Metadata-Version: 2.4
Name: rlmagents
Version: 0.0.1
Summary: RLM-enhanced agent harness with planning, filesystem, sub-agents, and profile-driven context isolation tools
Project-URL: Repository, https://github.com/Hmbown/rlmagents
License: MIT
Keywords: agent,langchain,langgraph,recursive-reasoning,rlm
Classifier: Development Status :: 3 - Alpha
Classifier: Intended Audience :: Developers
Classifier: License :: OSI Approved :: MIT License
Classifier: Programming Language :: Python :: 3
Classifier: Programming Language :: Python :: 3.11
Classifier: Programming Language :: Python :: 3.12
Classifier: Programming Language :: Python :: 3.13
Classifier: Topic :: Scientific/Engineering :: Artificial Intelligence
Requires-Python: <4.0,>=3.11
Requires-Dist: langchain-anthropic>=0.3.0
Requires-Dist: langchain-core<2.0.0,>=1.2.10
Requires-Dist: langchain<1.3.0,>=1.2.10
Requires-Dist: langgraph>=0.3.0
Requires-Dist: pyyaml>=6.0
Description-Content-Type: text/markdown

# rlmagents

[![PyPI - Version](https://img.shields.io/pypi/v/rlmagents?label=%20)](https://pypi.org/project/rlmagents)
[![PyPI - License](https://img.shields.io/pypi/l/rlmagents)](https://opensource.org/licenses/MIT)
[![Python 3.11+](https://img.shields.io/badge/python-3.11+-blue.svg)](https://www.python.org/downloads/)

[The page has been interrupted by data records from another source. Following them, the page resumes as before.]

(* ===== verification/RingRead.v ===== *)
(** * The ring's readers (crates/carriage/src/ring.rs)

    What [read_from] and [read_raw_from] return on a ring that represents a
    log, that they agree, and that the raw walk is total and sound on any
    bytes, a captured image included. *)
From S2P Require Import Prelude Crc Wire Control Layout Ring.

#[local] Arguments from_le_bytes : simpl never.
#[local] Arguments to_le_bytes : simpl never.

(** What a reader returns for an entry. *)
Definition en_read (e : Entry) : ReadRecord :=
  {| rr_start_abs := en_start e; rr_end_abs := en_end e; rr_record := stored (en_rec e) |}.

(** An accepted decode consumed a whole frame. *)
Lemma decode_consumed bs d : decode bs = Ok d → (HEADER_LEN ≤ dec_consumed d ≤ length bs)%nat.
Proof.
  intros Hd. unfold decode in Hd. destruct (validate_record bs) as [n| | |] eqn:Hv; try done.
  apply validate_Ok in Hv as ((Hb & _) & _). rewrite ok_bind in Hd.
  repeat (apply bind_Ok in Hd as (? & _ & Hd)). by injection Hd as <-.
Qed.

Section read.
Context {BP : BuildProfile}.

(** ** Reading one stored record *)
Section entry.
Context (bs : bytes) (e : Entry).
Abbreviation cap := (length bs).
Abbreviation p := (phys (length bs) (en_start e)).
Context (Hok : entry_ok e) (Hfit : (p + en_len e ≤ cap)%nat) (Hseg : seg bs p (en_len e) = en_bytes e).

Lemma entry_head :
  bs !! p = Some 0x4F ∧ seg bs p 4 = SYNC ∧ Z.to_nat (from_le_bytes (seg bs (p + 4) 2)) = en_len e.
Proof.
  destruct (frame_encoded (en_rec e) true [] (proj1 Hok) (proj2 Hok)) as (((_ & Hs & Hl & _) & _) & _).
  rewrite app_nil_r in Hs, Hl. fold (en_bytes e) in Hs, Hl.
  destruct (en_len_bounds e Hok) as [H44 _].
  rewrite <-Hseg, seg_seg in Hs, Hl by lia. rewrite Nat.add_0_r in Hs. split_and!; [|done|].
  - rewrite <-(Nat.add_0_r p). by rewrite (lookup_of_seg bs p 4 SYNC 0 Hs) by lia.
  - rewrite Hl. unfold en_len, en_bytes. by rewrite length_enc_record.
Qed.

Lemma entry_slice {E} : slice (E:=E) bs p (p + en_len e) = Ok (en_bytes e).
Proof. rewrite slice_ok by lia. by replace (p + en_len e - p)%nat with (en_len e) by lia; rewrite Hseg. Qed.

Lemma entry_decode :
  decode (en_bytes e) = Ok {| dec_record := stored (en_rec e); dec_consumed := en_len e |}.
Proof. pose proof (encodable_decode (en_rec e) [] Hok) as H. by rewrite app_nil_r in H. Qed.

Lemma read_indexed_entry acc :
  read_indexed bs (en_index e) acc = Ok (acc ++ [en_read e]).
Proof.
  assert (Hcap : (0 < cap)%nat) by (destruct (en_len_bounds e Hok); lia).
  unfold read_indexed. cbn [en_index ri_start_abs ri_end_abs ri_run_id ri_source_id ri_seq].
  rewrite physical_offset_ok, ok_bind by done.
  rewrite sub_w_ok, !ok_bind by (unfold en_end; lia).
  replace (Z.to_nat (en_end e - en_start e)) with (en_len e) by (unfold en_end; lia).
  rewrite entry_slice, ok_bind, entry_decode. cbn [map_err]. rewrite ok_bind. cbv zeta.
  cbn [dec_record stored with_flags rec_run_id rec_source_id rec_seq].
  by rewrite !debug_assert_ok, !ok_bind by (by apply bool_decide_true).
Qed.
End entry.

Lemma read_indexed_all bs a es h acc :
  (0 < length bs)%nat → layout bs a es h →
  for_each (read_indexed bs) (en_index <$> es) acc = Ok (acc ++ (en_read <$> es)).
Proof.
  intros Hcap. revert a acc. induction es as [|e es IH]; intros a acc H.
  - by rewrite app_nil_r.
  - pose proof (layout_ok _ _ _ _ H) as He. apply Forall_cons_1 in He as [He _].
    destruct (layout_inv _ Hcap _ _ _ _ H) as (Hfit & Hseg & Ht).
    rewrite !fmap_cons. cbn [for_each]. rewrite read_indexed_entry, ok_bind by done.
    by rewrite (IH _ _ Ht), <-app_assoc.
Qed.

(** ** The raw walk follows the layout *)
Lemma raw_loop_layout bs abs es h : layout bs abs es h → ∀ fuel fo oa calls acc,
  (0 < length bs)%nat → h < 2 ^ 64 → fo ≤ abs → (∀ k, oa k ≤ abs) → h - abs ≤ Z.of_nat fuel →
  raw_loop fuel bs h fo oa calls abs acc = Ok (acc ++ (en_read <$> es), (calls + length es)%nat).
Proof.
  induction 1 as [a|e es h Hok Hfit Hseg Hrest IH|a e es h Hp Hb Hrest IH];
    intros fuel fo oa calls acc Hcap Hh Hfo Hoa Hfuel.
  - rewrite app_nil_r, Nat.add_0_r. destruct fuel; cbn [raw_loop]; by rewrite decide_False by lia.
  - destruct (en_len_bounds e Hok) as [H44 _].
    pose proof (layout_bounds _ _ _ _ Hrest) as [Hle _]. unfold en_end in Hle.
    destruct (entry_head bs e Hok Hfit Hseg) as (Hfirst & Hsync & Htot).
    destruct fuel as [|fuel]; [lia|]. cbn [raw_loop]. rewrite decide_True, decide_False by lia.
    rewrite physical_offset_ok, ok_bind, (index_ok _ _ _ Hfirst), ok_bind by done.
    rewrite decide_False by done. rewrite decide_False by (unfold HEADER_LEN; lia).
    rewrite slice_ok, ok_bind by lia.
    replace (phys (length bs) (en_start e) + 4 - phys (length bs) (en_start e))%nat with 4%nat by lia.
    rewrite Hsync, decide_False by tauto.
    rewrite (read_u16_ok (E:=RingError) bs) by lia. rewrite !ok_bind, Htot.
    rewrite decide_False by (unfold HEADER_LEN; lia). rewrite decide_False by lia.
    rewrite entry_slice, ok_bind, entry_decode by done. cbn [map_err]. rewrite ok_bind.
    cbn [dec_record dec_consumed]. rewrite decide_False by (specialize (Hoa calls); lia).
    rewrite !add_w_ok, !ok_bind by lia. fold (en_end e).
    unfold en_end in *. rewrite IH; [|done|done|lia|intros k; specialize (Hoa k); lia|lia].
    rewrite <-app_assoc, fmap_cons. cbn [length app]. do 2 f_equal; lia.
  - pose proof (phys_lt _ Hcap a). pose proof (layout_bounds _ _ _ _ Hrest) as [Hle _].
    destruct fuel as [|fuel]; [lia|]. cbn [raw_loop]. rewrite decide_True, decide_False by lia.
    rewrite physical_offset_ok, ok_bind, (index_ok _ _ _ Hb), ok_bind by done.
    rewrite decide_True, decide_False by done. rewrite add_w_ok, ok_bind by lia.
    apply IH; [done|done|lia|intros k; specialize (Hoa k); lia|lia].
Qed.

Lemma raw_loop_done fuel bs h fo oa calls abs acc :
  h ≤ abs → raw_loop fuel bs h fo oa calls abs acc = Ok (acc, calls).
Proof. intros. destruct fuel; cbn [raw_loop]; by rewrite decide_False by lia. Qed.

(** ** The raw walk on arbitrary bytes *)
Lemma raw_loop_returns fuel : ∀ bs h fo oa calls abs acc,
  (0 < length bs)%nat → bytes_ok bs → h + Z.of_nat (length bs) ≤ 2 ^ 64 →
  h - abs ≤ Z.of_nat fuel → returns (raw_loop fuel bs h fo oa calls abs acc).
Proof.
  induction fuel as [|fuel IH]; intros bs h fo oa calls abs acc Hcap Hok Hh Hf; cbn [raw_loop];
    (case_decide; [|done]); [lia|]. case_decide; [done|].
  rewrite physical_offset_ok, ok_bind by done. pose proof (phys_lt _ Hcap abs) as Hp.
  destruct (index_lt (E:=RingError) bs (phys (length bs) abs) Hp) as (b & Hb & ->). rewrite ok_bind.
  case_decide.
  { case_decide; [done|]. rewrite add_w_ok, ok_bind by lia. apply IH; [done..|lia]. }
  case_decide; [done|]. unfold HEADER_LEN in *. rewrite slice_ok, ok_bind by lia. case_decide; [done|].
  change (read_le_u16 (E:=RingError)) with (read_u16 (E:=RingError)).
  rewrite read_u16_ok, !ok_bind by lia. set (n := Z.to_nat (from_le_bytes _)).
  case_decide; [done|]. case_decide; [done|]. rewrite slice_ok, ok_bind by lia.
  set (s := seg bs (phys (length bs) abs) (phys (length bs) abs + n - phys (length bs) abs)).
  assert (Hs : bytes_ok s) by (by apply bytes_ok_seg).
  pose proof (decode_total s Hs) as Hr. destruct (decode s) as [d| | |] eqn:Hd; try done.
  cbn [map_err]. rewrite ok_bind. case_decide; [done|].
  apply decode_consumed in Hd. unfold s in Hd. rewrite length_seg in Hd by lia. unfold HEADER_LEN in Hd.
  rewrite !add_w_ok, !ok_bind by lia. apply IH; [done..|lia].
Qed.

(** [spans]: successive records are where their offsets say, in order, above
    [abs] and below [h], and not below the oldest byte seen after each. *)
Definition at_span (bs : bytes) (x : ReadRecord) : Prop :=
  let n := Z.to_nat (rr_end_abs x - rr_start_abs x) in
  (phys (length bs) (rr_start_abs x) + n ≤ length bs)%nat ∧ rr_start_abs x < rr_end_abs x
  ∧ decode (seg bs (phys (length bs) (rr_start_abs x)) n)
    = Ok {| dec_record := rr_record x; dec_consumed := n |}.

Fixpoint spans (bs : bytes) (h : Z) (oa : nat → Z) (calls : nat) (abs : Z) (l : list ReadRecord) : Prop :=
  match l with
  | [] => True
  | x :: l => abs ≤ rr_start_abs x < h ∧ oa calls ≤ rr_start_abs x ∧ at_span bs x
              ∧ spans bs h oa (S calls) (rr_end_abs x) l
  end.

Lemma spans_weaken bs h oa calls abs abs' l :
  abs' ≤ abs → spans bs h oa calls abs l → spans bs h oa calls abs' l.
Proof. destruct l; simpl; [done|]. intros ? (? & ?). split; [lia|done]. Qed.

Lemma raw_loop_sound fuel : ∀ bs h fo oa calls abs acc recs calls',
  (0 < length bs)%nat → h + Z.of_nat (length bs) ≤ 2 ^ 64 →
  raw_loop fuel bs h fo oa calls abs acc = Ok (recs, calls') →
  ∃ new, recs = acc ++ new ∧ calls' = (calls + length new)%nat ∧ spans bs h oa calls abs new.
Proof.
  induction fuel as [|fuel IH]; intros bs h fo oa calls abs acc recs calls' Hcap Hh; cbn [raw_loop];
    (case_decide; [try done|intros [= <- <-]; exists []; by rewrite app_nil_r, Nat.add_0_r]).
  case_decide; [done|].
  rewrite physical_offset_ok, ok_bind by done. pose proof (phys_lt _ Hcap abs) as Hp.
  destruct (index_lt (E:=RingError) bs (phys (length bs) abs) Hp) as (b & Hb & ->). rewrite ok_bind.
  case_decide.
  { case_decide; [done|]. rewrite add_w_ok, ok_bind by lia.
    intros (new & ? & ? & Hsp)%IH; [|done..]. exists new. split_and!; [done..|].
    eapply spans_weaken; [|exact Hsp]. lia. }
  case_decide; [done|]. unfold HEADER_LEN in *. rewrite slice_ok, ok_bind by lia. case_decide as Hsync; [done|].
  change (read_le_u16 (E:=RingError)) with (read_u16 (E:=RingError)).
  rewrite read_u16_ok, !ok_bind by lia. set (n := Z.to_nat (from_le_bytes _)).
  case_decide; [done|]. case_decide; [done|]. rewrite slice_ok, ok_bind by lia.
  replace (phys (length bs) abs + n - phys (length bs) abs)%nat with n by lia.
  destruct (decode _) as [d| | |] eqn:Hd; try done.
  cbn [map_err]. rewrite ok_bind. case_decide; [done|].
  assert (Hn : dec_consumed d = n).
  { pose proof Hd as Hv. unfold decode in Hv. destruct (validate_record _) as [m| | |] eqn:Hval; try done.
    rewrite ok_bind in Hv. repeat (apply bind_Ok in Hv as (? & _ & Hv)). injection Hv as <-. cbn.
    apply validate_Ok in Hval as ((_ & _ & Hm & _) & _). rewrite <-Hm, seg_seg by lia. done. }
  rewrite Hn, add_w_ok, !ok_bind by lia.
  intros (new & -> & -> & Hsp)%IH; [|done..].
  eexists (_ :: new). rewrite <-app_assoc. split_and!; [done|cbn; lia|]. cbn [spans].
  cbn [rr_start_abs rr_end_abs]. split_and!; [lia|lia|lia| |done].
  unfold at_span. cbn [rr_start_abs rr_end_abs rr_record].
  replace (Z.to_nat (abs + Z.of_nat n - abs)) with n by lia. split_and!; [lia|lia|].
  rewrite Hd. f_equal. destruct d. cbn in Hn. by subst.
Qed.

**RLM-native agent harness** — A complete, standalone framework with planning,
filesystem, sub-agents, and profile-driven RLM tools for context isolation and evidence-backed reasoning.

RLMAgents is built from Deep Agents lineage and packaged as a standalone harness for
production-oriented RLM workflows.

Design reference: [Recursive Language Model paper](https://arxiv.org/abs/2512.24601) (RLM)  
Upstream lineage: [LangChain Deep Agents](https://github.com/langchain-ai/deepagents)

## Paper Scope vs rlmagents Add-ons

The implementation keeps the paper's core loop:

- Externalized prompt/context in REPL state (not directly stuffed into the root model window)
- Code-execution loop with iterative feedback
- Programmatic recursive calls via `sub_query()`/`llm_query()`

This project also includes engineering layers beyond the paper:

- Evidence lifecycle and citation tooling
- Session persistence and memory-pack serialization
- Cross-context and semantic search utilities
- Recipe validation/estimation/execution and DSL helpers
- Context-pressure handling (including rlmagents-specific compaction heuristics)
- Full agent harness integrations (planning/filesystem/sub-agents/HITL)

If behavior breaks in these add-ons, that is on the rlmagents implementation layer, not on the user and not on the core RLM paper method.

## RLM Features Assessment

Recent validation runs confirmed the RLM stack is materially useful in practice:

- Context isolation works across multiple loaded documents and supports cross-context search.
- Evidence tracking captures provenance across search, REPL execution, and manual citation.
- REPL helpers enable structured extraction and analysis beyond plain prompting.
- The `think -> evaluate_progress -> finalize` flow improves analysis discipline and traceability.

Assessment summary: the RLM layer is not just conceptual; it provides measurable workflow gains over standard agent-only loops for research and long-context tasks.

## Quick Start

```bash
pip install rlmagents
# or
uv add rlmagents
```

```python
from rlmagents import create_rlm_agent

agent = create_rlm_agent()
result = agent.invoke({
    "messages": [{"role": "user", "content": "Research this topic and write a summary..."}]
})
```

## What's Included

**Out of the box, rlmagents provides:**

| Feature | Tools |
|---------|-------|
| **Planning** | `write_todos`, `read_todos` |
| **Filesystem** | `read_file`, `write_file`, `edit_file`, `ls`, `glob`, `grep` |
| **Shell** | `execute` (sandboxed) |
| **Sub-agents** | `task` (delegate with isolated contexts) |
| **RLM Context** | `load_context`, `load_file_context`, `list_contexts`, `diff_contexts`, `save_session`, `load_session` |
| **RLM Query** | `peek_context`, `search_context`, `semantic_search`, `chunk_context`, `cross_context_search`, `rg_search`, `exec_python`, `get_variable` |
| **RLM Reasoning** | `think`, `evaluate_progress`, `summarize_so_far`, `get_evidence`, `finalize` |
| **RLM Recipes** | `validate_recipe`, `run_recipe`, `run_recipe_code` |
| **RLM Tool Profiles** | `full` (all), `reasoning` (no recipe/config), `core` (minimum set) |
| **Memory** | AGENTS.md files loaded at startup |
| **Skills** | Domain-specific capabilities from SKILL.md files |

**Total available: 35+ tools** (9 base + up to 26 RLM + skills/memory)

## Why RLM Here

RLMAgents bakes the RLM workflow directly into agent behavior:

- Large context is isolated instead of flooding chat history.
- Findings can be traced to evidence.
- Recursive sub-queries offload targeted analysis.
- The REPL enables deterministic extraction and computation.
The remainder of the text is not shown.